#### [Listed entries]
+ + + +
(** X13. The text written for a document holds nothing but line feeds and
    printable ASCII characters, whatever characters the names, urls,
    usernames, passwords and notes hold. *)
Theorem written_text_is_ascii (doc : Document) :
  forallb printable_ascii (Json.dumps doc) = true.
Proof.
  unfold Json.dumps. apply object_ascii. repeat constructor; cbn [snd].
  - apply bool_ascii.
  - apply array_ascii, Forall_map_ascii. apply val_ascii.
  - apply array_ascii, Forall_map_ascii. apply item_ascii.
Qed.

(** * The statements at concrete inputs *)

Lemma first_seen_credentials_win_witness :
  exists it,
    find_item (convert ([amazon_first] ++ [amazon_second])) (Some (lit "Amazon"))
    = Some it /\
    Login.username (Item.login it) = Some (lit "u1") /\
    Login.password (Item.login it) = Some (lit "p1").
Proof.
  destruct (first_seen_credentials_win [amazon_first] [amazon_second]
              (Some (lit "Amazon")) amazon_first) as (it & Hit & Hu & Hp & _).
  - vm_compute. reflexivity.
  - exists it. split; [exact Hit|]. split; [exact Hu | exact Hp].
Defined.

Lemma uris_follow_the_rows_witness :
  exists it,
    find_item (convert rows_A) (Some (lit "Google")) = Some it /\
    Login.uris (Item.login it)
    = [UriEntry.mk (Some (lit "https://a.com")) None;
       UriEntry.mk (Some (lit "https://b.com")) None].
Proof.
  destruct (uris_follow_the_rows rows_A (Some (lit "Google"))) as (it & Hit & Hu & _).
  - compute_done.
  - exists it. split; [exact Hit|]. rewrite Hu. vm_compute. reflexivity.
Defined.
+ + + +
#### [Exercise objective]
Across all the records above, find each line with "Login" in it and copy it.

#### [Written response]
    Login.username (Item.login it) = Some (lit "u1") /\
    Login.password (Item.login it) = Some (lit "p1").
    Login.uris (Item.login it)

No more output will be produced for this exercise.